NB this doesnt actually spot attacks, just spots the potential for attacks by looking for reconnaissance activity. Its not a web application firewall or IPS/IDS.
This approach goes a long way to visibility of activities that are normally very difficult to spot, address or report on. It also is not very intensive to set up and configure and doesn't require an ever updating list of signatures (lets be honest signature systems are often a step or 2 behind).
From what I can tell, an attacker that:
Uses a different VM for each recon activity or session
Goes straight for blind attacks
Is very efficient at cleaning their caches
Uses a browser that stores absolutely nothing (or an application that isn't a browser)
may be able to thwart parts of the system tracking.
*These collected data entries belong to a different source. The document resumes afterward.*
(** * ProCaption: the text-rendering core of [CompositionService]

    A shallow embedding of [src/services/composition.py]: colour parsing
    ([_hex_to_rgba]), font resolution ([_get_font]), the effect renderer
    ([_apply_text_effects]) and the render entry points ([add_text],
    [add_dramatic_text], [add_multiple_text_layers]).

    Conventions of the embedding.
    - Python [int] is [Z]; Python [float] is IEEE-754 binary64, given by the
      standard library's executable specification [spec_float] with
      [prec = 53] and [emax = 1024].
    - Python [str] is [string], read as text of 7-bit characters.
    - A Python exception is a value of [exn]; code that may raise lives in
      the state-and-exception monad [M S], whose state survives a raise
      (as the mutated objects of the Python program do).
    - The rasteriser (PIL's [ImageDraw]) is outside the repository: the
      canvas is modelled by the sequence of [draw.text] calls issued on it,
      and [draw.textbbox] by a function of the text and the font.
    - [math.cos] and [math.sin] are the platform's libm, and the file
      system, the network and the storage service are collaborators: all
      of them are fields of the environment [env], and every theorem
      holds for every environment. *)

From Stdlib Require Import ZArith List String Ascii Bool Lia SpecFloat.
From Stdlib Require Import DecimalString FinFun.
Import ListNotations.
Open Scope string_scope.
Open Scope list_scope.
Open Scope Z_scope.

(** ** Exceptions and the monad of the embedding *)

Inductive exn_class :=
| ValueError | IndexError | OverflowError | ZeroDivisionError
| FileNotFoundError | AttributeError | OSError | Exception.

(** An exception: its class and [str(e)]. *)
Record exn := mkExn { exn_cls : exn_class; exn_str : string }.

Inductive result (A : Type) :=
| Ok (a : A)
| Raise (e : exn).
Arguments Ok {A} a.
Arguments Raise {A} e.

Definition raise_ {A} (c : exn_class) (msg : string) : result A :=
  Raise (mkExn c msg).

Definition rbind {A B} (r : result A) (k : A -> result B) : result B :=
  match r with
  | Ok a => k a
  | Raise e => Raise e
  end.

(** A computation over a mutable state [S] that may raise. *)
Definition M (S A : Type) := S -> result A * S.

Definition ret {S A} (a : A) : M S A := fun s => (Ok a, s).

Definition bind {S A B} (m : M S A) (k : A -> M S B) : M S B :=
  fun s => match m s with
           | (Ok a, s') => k a s'
           | (Raise e, s') => (Raise e, s')
           end.

Definition lift {S A} (r : result A) : M S A := fun s => (r, s).

Definition throw {S A} (c : exn_class) (msg : string) : M S A :=
  lift (raise_ c msg).

(** [try: r except Exception as e: h e] on a computation without state. *)
Definition rtry {A} (r : result A) (h : exn -> result A) : result A :=
  match r with
  | Ok a => Ok a
  | Raise e => h e
  end.

(** [try: m except Exception as e: h e] *)
Definition try_except {S A} (m : M S A) (h : exn -> M S A) : M S A :=
  fun s => match m s with
           | (Ok a, s') => (Ok a, s')
           | (Raise e, s') => h e s'
           end.

Declare Scope py_scope.
Delimit Scope py_scope with py.
Notation "x <- m ;; k" := (bind m (fun x => k))
  (at level 61, m at next level, right associativity) : py_scope.
Notation "m ;;; k" := (bind m (fun _ => k))
  (at level 61, right associativity) : py_scope.
Notation "x <~ r ;; k" := (rbind r (fun x => k))
  (at level 61, r at next level, right associativity) : py_scope.
Open Scope py_scope.

(** [for x in xs: body x] *)
Fixpoint for_each {S A} (xs : list A) (body : A -> M S unit) : M S unit :=
  match xs with
  | [] => ret tt
  | x :: xs' => body x ;;; for_each xs' body
  end.

(** ** Python numbers *)

Module PyFloat.

Definition float := spec_float.
Definition prec : Z := 53.
Definition emax : Z := 1024.

Definition fmul : float -> float -> float := SFmul prec emax.
Definition fsub : float -> float -> float := SFsub prec emax.
Definition fdiv : float -> float -> float := SFdiv prec emax.

Definition is_nan (x : float) : bool :=
  match x with S754_nan => true | _ => false end.
Definition is_inf (x : float) : bool :=
  match x with S754_infinity _ => true | _ => false end.
Definition is_finite (x : float) : bool :=
  match x with S754_zero _ | S754_finite _ _ _ => true | _ => false end.

(** The double nearest to an [int], ties to even (the [int] itself
    below [2^53]); an infinity when the [int] is too large. *)
Definition lit (z : Z) : float := binary_normalize prec emax z 0 false.

(** Conversion of an [int] operand of mixed arithmetic: the nearest
    double; too large an [int] raises. *)
Definition of_int (z : Z) : result float :=
  let f := lit z in
  if is_finite f then Ok f
  else raise_ OverflowError "int too large to convert to float".

(** [int(x)]: truncation toward zero of a finite float. *)
Definition trunc (x : float) : Z :=
  match x with
  | S754_finite s m e =>
      let a := match e with
               | Zneg p => Z.shiftr (Zpos m) (Zpos p)
               | _ => Z.shiftl (Zpos m) e
               end in
      if s then - a else a
  | _ => 0
  end.

Definition py_int (x : float) : result Z :=
  match x with
  | S754_nan => raise_ ValueError "cannot convert float NaN to integer"
  | S754_infinity _ =>
      raise_ OverflowError "cannot convert float infinity to integer"
  | _ => Ok (trunc x)
  end.

(** The exact quotient of two non-zero [int]s, rounded once to the
    nearest double. *)
Definition int_ratio (a b : Z) : float :=
  fdiv (S754_finite (a <? 0) (Z.to_pos (Z.abs a)) 0)
       (S754_finite (b <? 0) (Z.to_pos (Z.abs b)) 0).

(** [a / b] on two [int]s: the correctly rounded quotient. *)
Definition int_truediv (a b : Z) : result float :=
  match b with
  | Z0 => raise_ ZeroDivisionError "division by zero"
  | _ =>
      match a with
      | Z0 => Ok (S754_zero (b <? 0))
      | _ =>
          let q := int_ratio a b in
          if is_finite q then Ok q
          else raise_ OverflowError
                 "integer division result too large for a float"
      end
  end.

(** The double nearest to pi, [0x400921FB54442D18]. *)
Definition pi : float := S754_finite false 0x1921FB54442D18 (-51).

(** [math.radians(x) = x * (pi / 180.0)] *)
Definition degToRad : float := fdiv pi (lit 180).
Definition radians (x : float) : float := fmul x degToRad.

(** The dyadic constant [0.375 = 3 * 2^-3]. *)
Definition c0375 : float := fdiv (lit 3) (lit 8).

End PyFloat.
Import PyFloat.

(** ** Python strings *)

Module PyStr.

Definition code (c : ascii) : Z := Z.of_N (N_of_ascii c).

Definition len (s : string) : Z := Z.of_nat (String.length s).

(** [s.startswith(p)] *)
Definition startswith (p s : string) : bool := String.prefix p s.

(** [s.endswith(p)] *)
Definition endswith (p s : string) : bool :=
  let n := String.length s in
  let k := String.length p in
  (k <=? n)%nat && String.eqb (String.substring (n - k) k s) p.

(** [s.lstrip(c)] for a one-character set. *)
Fixpoint lstrip (c : ascii) (s : string) : string :=
  match s with
  | String d s' => if Ascii.eqb d c then lstrip c s' else s
  | EmptyString => s
  end.

(** [s[n:]] *)
Definition drop (n : nat) (s : string) : string :=
  String.substring n (String.length s - n) s.

(** [str(z)] of an [int]. *)
Definition of_Z (z : Z) : string := NilZero.string_of_int (Z.to_int z).

(** [s[i:j]] for [0 <= i <= j]. *)
Definition slice (s : string) (i j : nat) : string :=
  String.substring i (j - i) s.

(** [s[i]], negative indices counting from the end. *)
Definition getitem (s : string) (i : Z) : result ascii :=
  let k := if i <? 0 then i + len s else i in
  if (k <? 0) || (len s <=? k)
  then raise_ IndexError "string index out of range"
  else match String.get (Z.to_nat k) s with
       | Some c => Ok c
       | None => raise_ IndexError "string index out of range"
       end.

(** [c in s] for a single character [c]. *)
Fixpoint contains (c : ascii) (s : string) : bool :=
  match s with
  | EmptyString => false
  | String d s' => Ascii.eqb c d || contains c s'
  end.

Definition map_chars (f : ascii -> ascii) : string -> string :=
  fix go s := match s with
              | EmptyString => EmptyString
              | String c s' => String (f c) (go s')
              end.

Definition lower_char (c : ascii) : ascii :=
  if (65 <=? code c) && (code c <=? 90)
  then ascii_of_N (N_of_ascii c + 32) else c.
Definition upper_char (c : ascii) : ascii :=
  if (97 <=? code c) && (code c <=? 122)
  then ascii_of_N (N_of_ascii c - 32) else c.

Definition lower : string -> string := map_chars lower_char.
Definition upper : string -> string := map_chars upper_char.

(** *** [int(s, base)] *)

(** The digit table of the interpreter: ['0'-'9'], then letters of either
    case from 10 to 35, and 37 for every other character. *)
Definition digit_value (c : ascii) : Z :=
  let n := code c in
  if (48 <=? n) && (n <=? 57) then n - 48
  else if (97 <=? n) && (n <=? 122) then n - 87
  else if (65 <=? n) && (n <=? 90) then n - 55
  else 37.

(** Whitespace skipped around a literal: tab to carriage return, and
    the space. *)
Definition is_space (c : ascii) : bool :=
  let n := code c in
  ((9 <=? n) && (n <=? 13)) || (n =? 32).

Fixpoint skip_space (s : string) : string :=
  match s with
  | String c s' => if is_space c then skip_space s' else s
  | EmptyString => s
  end.

(** Digits with single underscores between them; returns the value, the
    number of digits read and the unread rest. *)
Fixpoint scan_digits (base : Z) (s : string) (prev_us : bool)
         (acc : Z) (n : nat) : option (Z * nat * string) :=
  match s with
  | EmptyString => if prev_us then None else Some (acc, n, s)
  | String c s' =>
      if digit_value c <? base
      then scan_digits base s' false (acc * base + digit_value c) (S n)
      else if Ascii.eqb c "_"
           then (if prev_us then None else scan_digits base s' true acc n)
           else (if prev_us then None else Some (acc, n, s))
  end.

Definition invalid_literal {A} (s : string) : result A :=
  raise_ ValueError
    ("invalid literal for int() with base 16: '" ++ s ++ "'")%string.
(* ===================================================================== *)
(* Voice-interaction pipeline (speech-to-text, language model,           *)
(* text-to-speech): a shallow embedding of                               *)
(*   src/src/gemma_client.py   (GemmaClient)                             *)
(*   src/src/stt_whisper.py    (WhisperSTT)                              *)
(*   src/src/tts_elevenlabs.py (ElevenLabsTTS)                           *)
(*   src/src/main.py           (VoiceAssistant)                          *)
(* and the properties of the specification checked against it.           *)
(*                                                                       *)
(* Python objects that are mutated in place (the conversation lists)     *)
(* live in an explicit heap, so that aliasing between a caller's list    *)
(* and the client's own list is visible.  Exceptions, the console, the   *)
(* file system and the calls to the external engines are threaded        *)
(* through a state-and-exception monad.  The external engines            *)
(* themselves (sounddevice, Whisper, the Gemini API, ElevenLabs) are      *)
(* arguments of the embedded functions.  Console lines are kept as       *)
(* plain ASCII text: the Korean messages are given in English, and       *)
(* pictographs and interpolated numbers are left out.  A recording       *)
(* duration is a binary64 float, and the frame count computed from it    *)
(* is computed in float arithmetic.                                      *)
(* ===================================================================== *)

From Stdlib Require Import PrimFloat SpecFloat FloatOps.
From Stdlib Require Import ZArith QArith String Ascii List Lia.
From stdpp Require Import base list strings gmap.
(** * Dynamic filter component system: the filter engine and the sort comparator

    A shallow embedding of [utils/filterUtils.ts] (path resolver, per-type
    condition evaluators, validity filter, AND/OR filter engine) and of the
    comparator of [DataTable.tsx], followed by the properties of the
    specification proved, or refuted, on that embedding. *)

From Stdlib Require Import ZArith QArith Lqa String Ascii List.
From stdpp Require Import gmap strings list fin_maps.

Set Warnings "-register-all".

(** ** JavaScript values *)

Module Js.

(** A JavaScript number: the finite values are taken as exact rationals, next
    to the two infinities and NaN.  Rounding is not modelled. *)
Inductive number : Type :=
| NaN
| NegInf
| Fin (q : Q)
| PosInf.

Definition isNaN (n : number) : bool :=
  match n with NaN => true | _ => false end.

(** [a < b]; false as soon as one side is NaN. *)
Definition num_lt (a b : number) : bool :=
  match a, b with
  | NaN, _ | _, NaN => false
  | NegInf, NegInf => false
  | NegInf, _ => true
  | Fin _, NegInf => false
  | Fin x, Fin y => negb (Qle_bool y x)
  | Fin _, PosInf => true
  | PosInf, _ => false
  end.

(** [a > b] *)
Definition num_gt (a b : number) : bool := num_lt b a.

(** [a <= b]; false as soon as one side is NaN. *)
Definition num_le (a b : number) : bool :=
  match a, b with
  | NaN, _ | _, NaN => false
  | NegInf, _ => true
  | Fin _, NegInf => false
  | Fin x, Fin y => Qle_bool x y
  | Fin _, PosInf => true
  | PosInf, PosInf => true
  | PosInf, _ => false
  end.

(** [a >= b] *)
Definition num_ge (a b : number) : bool := num_le b a.

(** [a === b] on numbers: NaN differs from everything, itself included. *)
Definition num_eq (a b : number) : bool :=
  match a, b with
  | NegInf, NegInf | PosInf, PosInf => true
  | Fin x, Fin y => Qeq_bool x y
  | _, _ => false
  end.

(** Unary minus. *)
Definition num_neg (a : number) : number :=
  match a with
  | NaN => NaN
  | NegInf => PosInf
  | Fin x => Fin (Qopp x)
  | PosInf => NegInf
  end.

(** [a - b] *)
Definition num_sub (a b : number) : number :=
  match a, b with
  | NaN, _ | _, NaN => NaN
  | PosInf, PosInf | NegInf, NegInf => NaN
  | PosInf, _ => PosInf
  | NegInf, _ => NegInf
  | Fin _, PosInf => NegInf
  | Fin _, NegInf => PosInf
  | Fin x, Fin y => Fin (Qminus x y)
  end.

Definition num_of_Z (z : Z) : number := Fin (inject_Z z).

(** An array: an array of strings, the one array type of [Employee]
    ([skills: string[]]) and the parameter type of [filterMultiSelect], or
    [Array.prototype], the empty array that the [__proto__] of an array
    resolves to. *)
Inductive JsArray : Type :=
| ArrayOf (l : list string)
| ArrayPrototype.

(** The elements of an array. *)
Definition items (a : JsArray) : list string :=
  match a with
  | ArrayOf l => l
  | ArrayPrototype => []
  end.

(** The values a path can resolve to on a record.  An object is a plain
    object, given by the finite map of its own properties; its prototype is
    [Object.prototype].  A function is a built-in method reached through a
    prototype, named by the key it was found under. *)
Inductive JsValue : Type :=
| JUndefined
| JNull
| JBool (b : bool)
| JNum (n : number)
| JStr (s : string)
| JArr (l : JsArray)
| JObj (m : gmap string JsValue)
| JFunction (name : string).
Lemma chunk_within_limit_witness :
  Z.of_nat (length (firstn (Z.to_nat 10) (skipn (Z.to_nat 0) [home]))) <= 10 /\
  [home] = [] ++ firstn (Z.to_nat 10) (skipn (Z.to_nat 0) [home]) /\
  1%nat = (0 + length (firstn (Z.to_nat 10) (skipn (Z.to_nat 0) [home])))%nat /\
  (forall i',
     @level_step (web two_links in_order) home 10 100 [home] 0
       {| visited := [home]; nextLevel := []; req := 0; fetched := [] |}
     = inl (i', {| visited := [home; about]; nextLevel := [about]; req := 1;
                   fetched := [home] |}) -> i' = 0 + 10).
Proof.
  apply (@chunk_within_limit (web two_links in_order) home 10 100 [home] 0
           {| visited := [home]; nextLevel := []; req := 0; fetched := [] |}
           {| visited := [home; about]; nextLevel := [about]; req := 1;
              fetched := [home] |}); [lia | lia |].
  right. exists 10. vm_compute. reflexivity.
Defined.

End MoreExamples.
Lemma trace_store (l : loc) (k : string) (v : value) (s : state) :
  trace (store l k v s) = trace s.
Proof. done. Qed.

Lemma trace_log (e : event) (s : state) : trace (log e s) = trace s ++ [e].
Proof. done. Qed.

(** On an intact instance a call of [play], [prepare] or [finish] runs
    the prototype's method, and a call of a hook returns. *)
Lemma call_method_core (self : meth → loc → M unit) (l : loc) (m : meth) (s : state) :
  intact s l = true →
  m ∈ [Play; Prepare; Finish] →
  call_method self (VRef l) m s = self m l (log (Invoke l m) s).
Proof.
  intros (Hproto & Hcore & _)%intact_spec Hm. unfold call_method.
  by rewrite bind_own, (Hcore m Hm), bind_prototype, Hproto, bind_emit.
Qed.

Lemma set_trace_nil (s : state) : set_trace (trace s ++ []) s = s.
Proof. destruct s. unfold set_trace. cbn. by rewrite app_nil_r. Qed.

Lemma call_hook (fuel : nat) (l : loc) (m : meth) (s : state) :
  intact s l = true →
  m ∈ [BeforePlay; AfterPlay] →
  call_method (Animation.invoke (S fuel)) (VRef l) m s = (Ok tt, hooked l m s).
Proof.
  intros (Hproto & _ & Hhook)%intact_spec Hm. unfold call_method, hooked, hook_events.
  rewrite bind_own. destruct (Hhook m Hm) as [->|[f ->]].
  - rewrite bind_prototype, Hproto, bind_emit, invoke_S.
    apply elem_of_cons in Hm as [->|Hm]; [done|].
    by apply list_elem_of_singleton in Hm as ->.
  - destruct f as [| |name]; [| |done]; cbn; by rewrite set_trace_nil.
Qed.

(** The side conditions of the two lemmas above. *)
Ltac intact_tac :=
  first [ done
        | apply list_elem_of_In; cbn; tauto
        | autorewrite with js; done ].
(** The raw-socket loop: a destination record and a loop record are last,
    and a loop record repeats a visited address. *)
Lemma hop_loop_well_ended s env target_ip max_hops max_retries resolve_dns
    remaining ttl visited_ips :
  well_ended true (seen_in visited_ips)
    (fst (hop_loop' s env target_ip max_hops max_retries resolve_dns
            remaining ttl visited_ips)).
Proof.
  revert ttl visited_ips.
  induction remaining as [|n IH]; intros ttl visited_ips.
  - apply well_ended_nil.
  - cbn [hop_loop].
    destruct (match s with ICMPv6 => set_hop_limit env ttl | _ => None end).
    { apply well_ended_last. cbn. intros [w Hw]. discriminate. }
    destruct (retry_loop _ _ _) as [e|[[hop_ip best_delay]|]].
    + apply well_ended_last. cbn. intros [w Hw]. discriminate.
    + case_bool_decide as Hseen.
      * apply well_ended_last. cbn. intros _.
        exists (PyStr hop_ip). split; [reflexivity|]. exists hop_ip. auto.
      * case_bool_decide as Hdest.
        -- apply well_ended_last. cbn. intros [w Hw]. discriminate.
        -- specialize (IH (ttl + 1) ({[hop_ip]} ∪ visited_ips)).
           destruct (hop_loop _ _ _ _ _ _ _ _ _ _) as [ys final]. cbn [fst] in *.
           eapply well_ended_cons; [reflexivity | | | exact IH].
           ++ cbn. intros [w Hw]. discriminate.
           ++ intros v (a & -> & Ha). cbn.
              apply elem_of_union in Ha as [Ha|Ha].
              ** apply elem_of_singleton in Ha. subst. now right.
              ** left. exists a. auto.
    + specialize (IH (ttl + 1) visited_ips).
      destruct (hop_loop _ _ _ _ _ _ _ _ _ _) as [ys final]. cbn [fst] in *.
      eapply well_ended_cons; [reflexivity | | | exact IH].
      * cbn. intros [w Hw]. discriminate.
      * intros v Hv. now left.
Qed.

(** The loop over the output of [tracert]: a destination record is last,
    and a loop record repeats a visited address. *)
Lemma tracert_loop_well_ended target_ip max_hops stdout current visited_ips :
  well_ended false (fun v => v ∈ visited_ips)
    (fst (tracert_loop' target_ip max_hops stdout current visited_ips)).
Proof.
  revert current visited_ips.
  induction stdout as [|l rest IH]; intros current visited_ips.
  - apply well_ended_nil.
  - destruct l as [| |hop_num_int hip hname rtts line]; cbn [tracert_loop].
    + apply IH.
    + apply IH.
    + set (looped := bool_decide (hip ≠ PyStr "*") && bool_decide (hip ∈ visited_ips)).
      set (visited' := if looped then visited_ips
                       else if bool_decide (hip ≠ PyStr "*") then {[hip]} ∪ visited_ips
                            else visited_ips).
      set (info := if looped
                   then with_warning "Routing loop detected"
                          (tracert_info format_float hop_num_int hip hname rtts line)
                   else tracert_info format_float hop_num_int hip hname rtts line).
      assert (Hip : ip info = Some hip) by (subst info; destruct looped; reflexivity).
      assert (Hwarn : is_Some (warning info) -> hip ∈ visited_ips).
      { subst info looped. intros [w Hw].
        destruct (bool_decide (hip ≠ PyStr "*")); cbn in Hw; [|discriminate].
        destruct (bool_decide (hip ∈ visited_ips)) eqn:E; cbn in Hw; [|discriminate].
        now apply bool_decide_eq_true in E. }
      assert (Hgrow : forall v, v ∈ visited' -> v ∈ visited_ips \/ ip info = Some v).
      { intros v Hv. subst visited'. destruct looped; [now left|].
        destruct (bool_decide (hip ≠ PyStr "*")); [|now left].
        apply elem_of_union in Hv as [Hv|Hv]; [|now left].
        apply elem_of_singleton in Hv. subst. now right. }
      destruct (max_hops =? 0).
      { apply well_ended_last. cbn. intros [w Hw]. discriminate. }
      case_bool_decide as Hdest.
      * apply well_ended_last. cbn. intros Hw. eauto.
      * specialize (IH (current + 1) visited').
        destruct (tracert_loop _ _ _ _ _ _) as [ys final]. cbn [fst] in *.
        eapply well_ended_cons; [reflexivity | | exact Hgrow | exact IH].
        cbn. intros Hw. split; [reflexivity|]. eauto.
Qed.

Lemma tracert_loop_counts target_ip max_hops stdout current visited_ips c :
  current_hop (snd (tracert_loop' target_ip max_hops stdout current visited_ips))
  = Some c ->
  current + len (fst (tracert_loop' target_ip max_hops stdout current visited_ips)) <= c.
Proof.
  revert current visited_ips.
  induction stdout as [|l rest IH]; intros current visited_ips Hc.
  - cbn in *. inversion Hc. unfold len. cbn. lia.
  - destruct l as [| |hop_num_int hip hname rtts line]; cbn [tracert_loop] in *.
    + apply IH, Hc.
    + specialize (IH _ _ Hc). lia.
    + destruct (max_hops =? 0); [discriminate Hc|].
      case_bool_decide as Hdest.
      * cbn in *. inversion Hc. unfold len. cbn. lia.
      * destruct (tracert_loop _ _ _ _ _ _) as [ys final] eqn:E.
        cbn [fst snd] in *.
        match type of E with
        | tracert_loop _ _ _ _ _ ?v = _ => specialize (IH (current + 1) v)
        end.
        rewrite E in IH. specialize (IH Hc). unfold len in *. cbn in *. lia.
Qed.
Additionally, the system is not completely mature in terms of its clustering ability/data correlation and I can see companies being very jumpy about anything that is going to sit in line between their SLB and webfarm so it needs to be 100% proven. That said, people already do this with web application firewalls - I can see Mykanos like functionality being incorporated into these appliances very soon.
Does anyone have any experience with this or similar systems? Does anyone have any of this software that can be tested?
EDIT - Some interesting info:
Open source persistent cookies: http://samy.pl/evercookie/
Mykanos blog about evercookie: http://blog.mykonossoftware.com/?p=142
Edited by wwwd40, 17 October 2012 - 07:43 AM.